*** Block opens ***
Definition repoCleanupWorkPlacementFinalizer :=
  "finalizers.workplacement.kratix.io/repo-cleanup".
Definition scheduleSucceededConditionType := "ScheduleSucceeded".
Definition scheduleSucceededConditionMismatchReason := "DestinationSelectorMismatch".
Definition scheduleSucceededConditionMismatchMsg :=
  "Target destination no longer matches destinationSelectors".

Inductive schedulingStatus := scheduledStatus | unscheduledStatus | misplacedStatus.

#[global] Instance schedulingStatus_eq_dec : EqDecision schedulingStatus.
Proof. solve_decision. Defined.

(** ** Destination selectors of a workload group *)

(** The comparison function passed to [sort.SliceStable]. *)
Definition lowest_priority_less (i j : WorkloadGroupScheduling) : bool :=
  if bool_decide (wgs_source i = "promise") then false
  else if bool_decide (wgs_source j = "promise") then true
  else if bool_decide (wgs_source i = "promise-workflow") then false
  else if bool_decide (wgs_source j = "promise-workflow") then true
  else false.

Definition sortWorkloadGroupDestinationsByLowestPriority
    (selector : list WorkloadGroupScheduling) : list WorkloadGroupScheduling :=
  Sort.SliceStable lowest_priority_less selector.

Definition resolveDestinationSelectorsForWorkloadGroup (wg : WorkloadGroup) : Labels :=
  foldl (λ acc scheduling, assign_all (wgs_matchLabels scheduling) acc) ∅
    (sortWorkloadGroupDestinationsByLowestPriority (wg_destinationSelectors wg)).

(** The test of the loop in [getDestinationsForWorkloadGroup]. *)
Definition destination_excluded (destinationSelectors : Labels) (d : Destination) : bool :=
  deleting d ||
  (bool_decide (size destinationSelectors = 0) &&
   (ds_strictMatchLabels (r_spec d) && bool_decide (0 < size (GetLabels d)))).

(** ** The placement of a workload group on a destination *)

Definition labelWorkplacementAsMisplaced (wp : WorkPlacement) : WorkPlacement :=
  SetLabels (<[misscheduledLabel := "true"]> (GetLabels wp)) wp.

Definition placement_labels (work : Work) (wg : WorkloadGroup) (target : string) : Labels :=
  <[workLabelKey := GetName work]>
    (<[workloadGroupIDKey := wg_id wg]>
       (<[TargetDestinationNameLabel := target]> ∅)).

Section lib.
Context `{Lib}.

(** The mutate function given to [controllerutil.CreateOrUpdate]. *)
Definition mutate_placement (wg : WorkloadGroup) (work : Work) (target : string)
    (misscheduled : bool) (wp : WorkPlacement) : error + WorkPlacement :=
  let wp := set_wp_workloads (wg_workloads wg) wp in
  let wp := SetLabels (placement_labels work wg target) wp in
  let wp := SetAnnotations (GetAnnotations work) wp in
  let wp := SetPipelineName work wp in
  let wp := if misscheduled then labelWorkplacementAsMisplaced wp else wp in
  let wp := set_spec {| wps_targetDestinationName := target;
                        wps_workloads := wps_workloads (r_spec wp);
                        wps_promiseName := ws_promiseName (r_spec work);
                        wps_resourceName := ws_resourceName (r_spec work);
                        wps_id := wg_id wg |} wp in
  let wp := SetFinalizers (AddFinalizer (GetFinalizers wp) repoCleanupWorkPlacementFinalizer) wp in
  match SetControllerReference "Work" (r_meta work) (r_meta wp) with
  | inl e => inl e
  | inr m => inr (set_meta m wp)
  end.
End lib.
*** Block closes ***
__Brief__
Copy out the material in its entirety. Keep it exact.

__Exercise solution__
Definition repoCleanupWorkPlacementFinalizer :=
  "finalizers.workplacement.kratix.io/repo-cleanup".
Definition scheduleSucceededConditionType := "ScheduleSucceeded".
Definition scheduleSucceededConditionMismatchReason := "DestinationSelectorMismatch".
Definition scheduleSucceededConditionMismatchMsg :=
  "Target destination no longer matches destinationSelectors".

Inductive schedulingStatus := scheduledStatus | unscheduledStatus | misplacedStatus.

#[global] Instance schedulingStatus_eq_dec : EqDecision schedulingStatus.
Proof. solve_decision. Defined.

(** ** Destination selectors of a workload group *)

(** The comparison function passed to [sort.SliceStable]. *)
Definition lowest_priority_less (i j : WorkloadGroupScheduling) : bool :=
  if bool_decide (wgs_source i = "promise") then false
  else if bool_decide (wgs_source j = "promise") then true
  else if bool_decide (wgs_source i = "promise-workflow") then false
  else if bool_decide (wgs_source j = "promise-workflow") then true
  else false.

Definition sortWorkloadGroupDestinationsByLowestPriority
    (selector : list WorkloadGroupScheduling) : list WorkloadGroupScheduling :=
  Sort.SliceStable lowest_priority_less selector.

Definition resolveDestinationSelectorsForWorkloadGroup (wg : WorkloadGroup) : Labels :=
  foldl (λ acc scheduling, assign_all (wgs_matchLabels scheduling) acc) ∅
    (sortWorkloadGroupDestinationsByLowestPriority (wg_destinationSelectors wg)).

(** The test of the loop in [getDestinationsForWorkloadGroup]. *)
Definition destination_excluded (destinationSelectors : Labels) (d : Destination) : bool :=
  deleting d ||
  (bool_decide (size destinationSelectors = 0) &&
   (ds_strictMatchLabels (r_spec d) && bool_decide (0 < size (GetLabels d)))).

(** ** The placement of a workload group on a destination *)

Definition labelWorkplacementAsMisplaced (wp : WorkPlacement) : WorkPlacement :=
  SetLabels (<[misscheduledLabel := "true"]> (GetLabels wp)) wp.

Definition placement_labels (work : Work) (wg : WorkloadGroup) (target : string) : Labels :=
  <[workLabelKey := GetName work]>
    (<[workloadGroupIDKey := wg_id wg]>
       (<[TargetDestinationNameLabel := target]> ∅)).

Section lib.
Context `{Lib}.

(** The mutate function given to [controllerutil.CreateOrUpdate]. *)
Definition mutate_placement (wg : WorkloadGroup) (work : Work) (target : string)
    (misscheduled : bool) (wp : WorkPlacement) : error + WorkPlacement :=
  let wp := set_wp_workloads (wg_workloads wg) wp in
  let wp := SetLabels (placement_labels work wg target) wp in
  let wp := SetAnnotations (GetAnnotations work) wp in
  let wp := SetPipelineName work wp in
  let wp := if misscheduled then labelWorkplacementAsMisplaced wp else wp in
  let wp := set_spec {| wps_targetDestinationName := target;
                        wps_workloads := wps_workloads (r_spec wp);
                        wps_promiseName := ws_promiseName (r_spec work);
                        wps_resourceName := ws_resourceName (r_spec work);
                        wps_id := wg_id wg |} wp in
  let wp := SetFinalizers (AddFinalizer (GetFinalizers wp) repoCleanupWorkPlacementFinalizer) wp in
  match SetControllerReference "Work" (r_meta work) (r_meta wp) with
  | inl e => inl e
  | inr m => inr (set_meta m wp)
  end.
End lib.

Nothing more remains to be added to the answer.